### Exercise directions
Search the listing below, and show each line that includes the word "Lemma".

### Data under study

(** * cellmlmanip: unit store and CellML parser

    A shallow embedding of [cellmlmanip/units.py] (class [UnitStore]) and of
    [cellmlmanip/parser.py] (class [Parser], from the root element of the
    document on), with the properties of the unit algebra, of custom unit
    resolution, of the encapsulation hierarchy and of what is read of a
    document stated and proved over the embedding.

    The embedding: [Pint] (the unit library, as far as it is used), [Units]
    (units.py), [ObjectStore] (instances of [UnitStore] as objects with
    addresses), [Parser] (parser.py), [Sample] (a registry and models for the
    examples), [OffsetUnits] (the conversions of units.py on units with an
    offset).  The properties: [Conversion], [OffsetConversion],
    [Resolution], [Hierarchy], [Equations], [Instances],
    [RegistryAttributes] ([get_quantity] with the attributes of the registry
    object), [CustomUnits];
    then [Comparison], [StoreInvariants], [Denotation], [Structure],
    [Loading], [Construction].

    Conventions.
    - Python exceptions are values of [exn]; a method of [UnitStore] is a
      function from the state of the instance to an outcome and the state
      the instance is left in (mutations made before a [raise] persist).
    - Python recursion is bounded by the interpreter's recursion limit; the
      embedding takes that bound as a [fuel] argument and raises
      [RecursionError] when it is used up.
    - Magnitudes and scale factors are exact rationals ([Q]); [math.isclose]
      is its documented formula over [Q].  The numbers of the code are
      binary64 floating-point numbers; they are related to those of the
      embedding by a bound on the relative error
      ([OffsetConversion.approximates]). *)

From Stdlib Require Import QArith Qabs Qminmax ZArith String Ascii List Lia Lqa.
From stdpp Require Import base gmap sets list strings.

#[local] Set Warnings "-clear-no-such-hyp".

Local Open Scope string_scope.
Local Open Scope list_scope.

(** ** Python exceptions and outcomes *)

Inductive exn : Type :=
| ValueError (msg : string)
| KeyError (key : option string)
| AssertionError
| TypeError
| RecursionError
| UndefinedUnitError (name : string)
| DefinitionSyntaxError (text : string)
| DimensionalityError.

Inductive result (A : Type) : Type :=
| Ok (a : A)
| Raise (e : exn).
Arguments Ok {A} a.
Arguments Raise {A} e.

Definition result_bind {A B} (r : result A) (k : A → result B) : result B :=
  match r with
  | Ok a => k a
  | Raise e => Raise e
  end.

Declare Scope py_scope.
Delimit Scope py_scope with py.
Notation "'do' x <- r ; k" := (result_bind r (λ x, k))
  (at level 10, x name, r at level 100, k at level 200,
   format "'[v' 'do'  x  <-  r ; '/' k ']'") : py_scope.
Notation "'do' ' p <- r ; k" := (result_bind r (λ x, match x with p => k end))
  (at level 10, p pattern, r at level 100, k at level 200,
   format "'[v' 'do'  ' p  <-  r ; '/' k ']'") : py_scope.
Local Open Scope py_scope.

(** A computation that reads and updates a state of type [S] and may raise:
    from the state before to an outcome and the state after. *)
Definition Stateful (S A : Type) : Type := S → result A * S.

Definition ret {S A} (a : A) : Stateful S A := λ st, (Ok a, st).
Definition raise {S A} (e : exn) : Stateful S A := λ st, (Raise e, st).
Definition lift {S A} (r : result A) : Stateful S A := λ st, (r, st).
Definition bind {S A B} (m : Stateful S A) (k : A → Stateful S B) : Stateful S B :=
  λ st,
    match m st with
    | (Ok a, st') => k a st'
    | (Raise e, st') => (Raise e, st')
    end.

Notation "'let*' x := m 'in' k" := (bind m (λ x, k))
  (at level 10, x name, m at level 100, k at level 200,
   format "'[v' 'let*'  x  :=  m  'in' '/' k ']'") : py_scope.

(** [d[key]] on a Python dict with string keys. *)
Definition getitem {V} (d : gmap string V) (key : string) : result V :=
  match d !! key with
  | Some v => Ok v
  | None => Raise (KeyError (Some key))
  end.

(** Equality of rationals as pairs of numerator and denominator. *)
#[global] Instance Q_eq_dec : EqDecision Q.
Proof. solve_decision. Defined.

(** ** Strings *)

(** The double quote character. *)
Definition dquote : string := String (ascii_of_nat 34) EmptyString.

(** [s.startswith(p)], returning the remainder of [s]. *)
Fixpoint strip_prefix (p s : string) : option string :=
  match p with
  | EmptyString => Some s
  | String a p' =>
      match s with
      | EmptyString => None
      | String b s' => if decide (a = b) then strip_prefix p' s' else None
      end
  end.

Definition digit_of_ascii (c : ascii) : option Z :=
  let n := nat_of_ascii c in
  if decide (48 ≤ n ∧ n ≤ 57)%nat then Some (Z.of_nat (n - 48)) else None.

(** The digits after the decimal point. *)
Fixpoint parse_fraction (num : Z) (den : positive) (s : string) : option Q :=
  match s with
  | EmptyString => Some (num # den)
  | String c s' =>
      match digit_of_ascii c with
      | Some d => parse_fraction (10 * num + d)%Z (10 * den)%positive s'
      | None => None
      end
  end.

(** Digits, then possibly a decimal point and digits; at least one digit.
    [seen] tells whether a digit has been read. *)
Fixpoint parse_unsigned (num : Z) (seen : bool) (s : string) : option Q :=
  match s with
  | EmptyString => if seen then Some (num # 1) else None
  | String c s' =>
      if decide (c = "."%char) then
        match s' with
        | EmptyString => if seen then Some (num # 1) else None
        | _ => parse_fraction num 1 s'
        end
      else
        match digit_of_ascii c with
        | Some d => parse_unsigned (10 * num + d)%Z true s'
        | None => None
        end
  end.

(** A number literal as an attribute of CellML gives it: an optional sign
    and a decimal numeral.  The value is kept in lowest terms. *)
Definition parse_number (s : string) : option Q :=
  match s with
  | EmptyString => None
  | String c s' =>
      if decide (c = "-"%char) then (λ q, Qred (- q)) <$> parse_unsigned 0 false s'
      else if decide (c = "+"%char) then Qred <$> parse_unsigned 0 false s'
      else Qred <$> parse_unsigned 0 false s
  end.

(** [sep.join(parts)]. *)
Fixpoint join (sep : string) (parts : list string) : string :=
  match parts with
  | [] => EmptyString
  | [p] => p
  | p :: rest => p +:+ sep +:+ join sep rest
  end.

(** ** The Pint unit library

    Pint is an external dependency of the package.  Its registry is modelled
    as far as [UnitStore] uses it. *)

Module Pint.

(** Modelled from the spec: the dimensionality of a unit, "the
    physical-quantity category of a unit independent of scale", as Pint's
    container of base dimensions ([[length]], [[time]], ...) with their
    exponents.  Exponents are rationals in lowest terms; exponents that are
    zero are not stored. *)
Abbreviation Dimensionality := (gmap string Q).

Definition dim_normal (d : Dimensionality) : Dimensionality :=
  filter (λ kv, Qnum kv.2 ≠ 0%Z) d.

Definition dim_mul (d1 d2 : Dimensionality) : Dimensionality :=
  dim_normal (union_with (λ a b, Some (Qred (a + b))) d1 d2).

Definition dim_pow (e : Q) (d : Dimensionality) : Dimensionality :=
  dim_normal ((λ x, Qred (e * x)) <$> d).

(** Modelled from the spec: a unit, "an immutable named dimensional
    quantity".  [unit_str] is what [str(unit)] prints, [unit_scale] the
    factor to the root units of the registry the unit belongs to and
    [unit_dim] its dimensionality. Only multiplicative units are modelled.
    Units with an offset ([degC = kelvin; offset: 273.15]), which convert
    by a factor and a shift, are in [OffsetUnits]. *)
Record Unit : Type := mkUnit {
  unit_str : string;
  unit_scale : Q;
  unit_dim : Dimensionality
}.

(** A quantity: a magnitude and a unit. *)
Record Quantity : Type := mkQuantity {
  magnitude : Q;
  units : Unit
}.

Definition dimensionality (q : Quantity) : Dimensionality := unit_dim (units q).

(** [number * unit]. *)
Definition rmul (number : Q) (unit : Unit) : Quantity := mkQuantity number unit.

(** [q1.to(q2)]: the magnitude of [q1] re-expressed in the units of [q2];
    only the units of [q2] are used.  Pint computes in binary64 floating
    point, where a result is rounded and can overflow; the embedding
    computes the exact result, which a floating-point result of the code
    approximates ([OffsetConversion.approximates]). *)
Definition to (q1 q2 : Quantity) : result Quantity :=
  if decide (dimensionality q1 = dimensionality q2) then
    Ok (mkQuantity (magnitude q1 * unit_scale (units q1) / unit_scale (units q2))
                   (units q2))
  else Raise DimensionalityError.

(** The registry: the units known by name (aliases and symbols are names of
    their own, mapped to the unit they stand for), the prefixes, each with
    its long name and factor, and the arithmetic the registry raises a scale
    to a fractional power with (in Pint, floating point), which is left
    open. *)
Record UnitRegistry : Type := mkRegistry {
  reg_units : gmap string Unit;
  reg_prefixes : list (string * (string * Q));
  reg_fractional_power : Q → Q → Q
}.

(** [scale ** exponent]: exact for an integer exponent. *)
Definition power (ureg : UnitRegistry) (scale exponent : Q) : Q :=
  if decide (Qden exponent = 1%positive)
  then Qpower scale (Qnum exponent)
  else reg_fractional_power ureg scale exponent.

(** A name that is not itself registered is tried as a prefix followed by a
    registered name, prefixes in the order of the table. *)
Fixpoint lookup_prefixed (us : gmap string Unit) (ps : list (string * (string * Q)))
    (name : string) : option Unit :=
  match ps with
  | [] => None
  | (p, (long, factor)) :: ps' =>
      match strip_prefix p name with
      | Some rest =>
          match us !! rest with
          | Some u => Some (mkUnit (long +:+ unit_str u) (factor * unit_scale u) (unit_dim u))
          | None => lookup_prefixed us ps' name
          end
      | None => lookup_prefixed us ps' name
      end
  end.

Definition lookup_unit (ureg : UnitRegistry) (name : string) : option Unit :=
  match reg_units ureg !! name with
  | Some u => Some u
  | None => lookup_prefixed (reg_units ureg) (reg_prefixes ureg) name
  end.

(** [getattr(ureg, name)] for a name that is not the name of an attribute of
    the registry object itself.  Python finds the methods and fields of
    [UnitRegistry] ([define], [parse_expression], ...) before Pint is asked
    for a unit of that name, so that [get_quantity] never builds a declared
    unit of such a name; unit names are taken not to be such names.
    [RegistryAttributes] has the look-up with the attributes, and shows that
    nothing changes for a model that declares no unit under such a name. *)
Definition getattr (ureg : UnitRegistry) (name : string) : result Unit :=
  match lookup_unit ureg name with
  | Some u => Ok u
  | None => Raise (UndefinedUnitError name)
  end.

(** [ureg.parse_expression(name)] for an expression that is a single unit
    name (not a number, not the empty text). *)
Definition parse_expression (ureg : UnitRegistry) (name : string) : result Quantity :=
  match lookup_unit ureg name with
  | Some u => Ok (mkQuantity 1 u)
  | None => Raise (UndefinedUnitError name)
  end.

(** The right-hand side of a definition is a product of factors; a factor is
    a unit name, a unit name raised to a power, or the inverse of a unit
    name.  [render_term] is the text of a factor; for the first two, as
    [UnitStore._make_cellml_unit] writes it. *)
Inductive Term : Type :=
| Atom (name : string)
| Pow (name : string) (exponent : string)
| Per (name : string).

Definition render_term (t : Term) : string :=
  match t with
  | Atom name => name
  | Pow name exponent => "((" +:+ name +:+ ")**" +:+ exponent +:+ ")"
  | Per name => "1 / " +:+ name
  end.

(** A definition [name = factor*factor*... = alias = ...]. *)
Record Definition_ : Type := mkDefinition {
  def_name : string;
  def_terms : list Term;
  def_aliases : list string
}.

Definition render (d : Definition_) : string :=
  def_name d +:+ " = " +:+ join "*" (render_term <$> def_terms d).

######
### Data under study

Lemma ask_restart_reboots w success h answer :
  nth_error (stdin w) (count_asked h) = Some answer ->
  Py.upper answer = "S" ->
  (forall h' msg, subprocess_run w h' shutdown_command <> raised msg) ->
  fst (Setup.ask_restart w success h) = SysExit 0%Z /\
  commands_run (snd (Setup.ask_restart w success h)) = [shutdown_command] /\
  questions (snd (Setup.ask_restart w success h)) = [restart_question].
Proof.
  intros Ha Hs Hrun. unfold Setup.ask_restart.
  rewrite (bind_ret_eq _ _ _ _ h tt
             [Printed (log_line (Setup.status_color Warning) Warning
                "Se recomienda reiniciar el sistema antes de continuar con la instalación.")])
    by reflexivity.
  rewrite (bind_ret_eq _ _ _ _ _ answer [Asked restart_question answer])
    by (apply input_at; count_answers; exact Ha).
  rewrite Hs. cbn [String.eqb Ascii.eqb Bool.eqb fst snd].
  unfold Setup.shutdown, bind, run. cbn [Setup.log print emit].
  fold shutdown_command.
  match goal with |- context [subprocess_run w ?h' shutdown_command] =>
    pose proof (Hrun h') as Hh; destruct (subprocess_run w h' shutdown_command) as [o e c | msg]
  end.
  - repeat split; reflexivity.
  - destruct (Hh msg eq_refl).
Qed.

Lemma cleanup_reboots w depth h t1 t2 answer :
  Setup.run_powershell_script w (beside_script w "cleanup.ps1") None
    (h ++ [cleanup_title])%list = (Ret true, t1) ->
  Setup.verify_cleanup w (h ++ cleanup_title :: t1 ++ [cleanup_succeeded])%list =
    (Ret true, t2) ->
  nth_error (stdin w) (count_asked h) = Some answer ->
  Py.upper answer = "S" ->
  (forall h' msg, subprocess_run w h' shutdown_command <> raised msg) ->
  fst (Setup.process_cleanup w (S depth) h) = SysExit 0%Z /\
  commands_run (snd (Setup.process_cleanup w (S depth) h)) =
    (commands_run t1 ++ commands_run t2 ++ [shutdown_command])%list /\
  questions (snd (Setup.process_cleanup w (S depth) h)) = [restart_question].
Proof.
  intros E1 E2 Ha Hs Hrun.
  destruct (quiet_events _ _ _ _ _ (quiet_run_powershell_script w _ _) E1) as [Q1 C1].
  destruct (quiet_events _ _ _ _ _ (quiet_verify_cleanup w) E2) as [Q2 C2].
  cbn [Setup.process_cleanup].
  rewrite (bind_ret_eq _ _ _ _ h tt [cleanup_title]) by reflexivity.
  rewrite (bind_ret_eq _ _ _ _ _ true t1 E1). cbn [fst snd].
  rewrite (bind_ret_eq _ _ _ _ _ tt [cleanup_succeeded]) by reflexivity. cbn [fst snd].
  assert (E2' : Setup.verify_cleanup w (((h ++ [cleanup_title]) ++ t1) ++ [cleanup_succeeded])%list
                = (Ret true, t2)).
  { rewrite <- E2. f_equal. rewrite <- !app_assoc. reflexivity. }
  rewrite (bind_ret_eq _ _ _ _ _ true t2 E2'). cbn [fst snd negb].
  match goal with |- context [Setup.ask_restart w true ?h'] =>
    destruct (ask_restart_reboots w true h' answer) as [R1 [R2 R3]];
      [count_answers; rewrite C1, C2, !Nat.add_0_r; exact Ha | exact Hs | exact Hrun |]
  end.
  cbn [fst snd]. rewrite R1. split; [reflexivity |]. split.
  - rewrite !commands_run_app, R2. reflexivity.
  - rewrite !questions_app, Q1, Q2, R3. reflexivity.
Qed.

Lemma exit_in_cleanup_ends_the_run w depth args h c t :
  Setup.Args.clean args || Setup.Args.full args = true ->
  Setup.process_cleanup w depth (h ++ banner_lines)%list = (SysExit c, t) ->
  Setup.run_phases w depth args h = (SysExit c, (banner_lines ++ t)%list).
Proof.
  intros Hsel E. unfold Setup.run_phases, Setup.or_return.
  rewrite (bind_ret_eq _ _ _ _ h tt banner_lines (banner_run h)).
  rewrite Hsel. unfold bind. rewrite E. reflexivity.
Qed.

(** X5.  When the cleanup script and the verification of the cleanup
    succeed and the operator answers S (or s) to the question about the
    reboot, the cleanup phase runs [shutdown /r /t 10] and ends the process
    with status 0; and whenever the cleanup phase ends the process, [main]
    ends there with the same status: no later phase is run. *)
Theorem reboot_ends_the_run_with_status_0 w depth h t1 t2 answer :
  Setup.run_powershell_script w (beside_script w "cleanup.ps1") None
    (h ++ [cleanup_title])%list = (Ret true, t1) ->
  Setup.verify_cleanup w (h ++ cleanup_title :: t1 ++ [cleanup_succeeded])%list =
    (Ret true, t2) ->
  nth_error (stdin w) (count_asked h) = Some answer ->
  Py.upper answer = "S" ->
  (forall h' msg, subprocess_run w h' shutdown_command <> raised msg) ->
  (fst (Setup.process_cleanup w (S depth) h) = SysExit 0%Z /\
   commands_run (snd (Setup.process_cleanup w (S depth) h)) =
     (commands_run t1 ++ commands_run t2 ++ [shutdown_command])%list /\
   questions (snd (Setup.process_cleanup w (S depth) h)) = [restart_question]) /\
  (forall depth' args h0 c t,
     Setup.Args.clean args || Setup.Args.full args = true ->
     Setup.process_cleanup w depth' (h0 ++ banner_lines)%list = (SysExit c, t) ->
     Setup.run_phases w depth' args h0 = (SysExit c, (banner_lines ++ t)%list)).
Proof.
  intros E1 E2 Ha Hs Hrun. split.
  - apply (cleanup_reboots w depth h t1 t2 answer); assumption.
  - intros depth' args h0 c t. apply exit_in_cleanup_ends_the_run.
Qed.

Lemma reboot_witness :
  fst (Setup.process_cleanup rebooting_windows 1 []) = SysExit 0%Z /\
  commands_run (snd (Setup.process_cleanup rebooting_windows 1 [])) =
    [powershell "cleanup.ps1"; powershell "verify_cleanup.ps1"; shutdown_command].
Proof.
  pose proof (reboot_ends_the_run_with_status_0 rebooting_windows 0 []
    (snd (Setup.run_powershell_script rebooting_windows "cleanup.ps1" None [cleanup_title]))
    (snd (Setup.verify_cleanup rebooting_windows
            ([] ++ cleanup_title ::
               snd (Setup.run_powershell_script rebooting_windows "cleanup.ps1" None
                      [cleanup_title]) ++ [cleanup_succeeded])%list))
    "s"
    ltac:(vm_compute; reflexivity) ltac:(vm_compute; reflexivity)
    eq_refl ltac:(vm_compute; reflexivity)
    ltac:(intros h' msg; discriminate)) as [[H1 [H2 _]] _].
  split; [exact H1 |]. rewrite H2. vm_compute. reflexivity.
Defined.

######

### Answer
Lemma ask_restart_reboots w success h answer :
Lemma cleanup_reboots w depth h t1 t2 answer :
Lemma exit_in_cleanup_ends_the_run w depth args h c t :
Lemma reboot_witness :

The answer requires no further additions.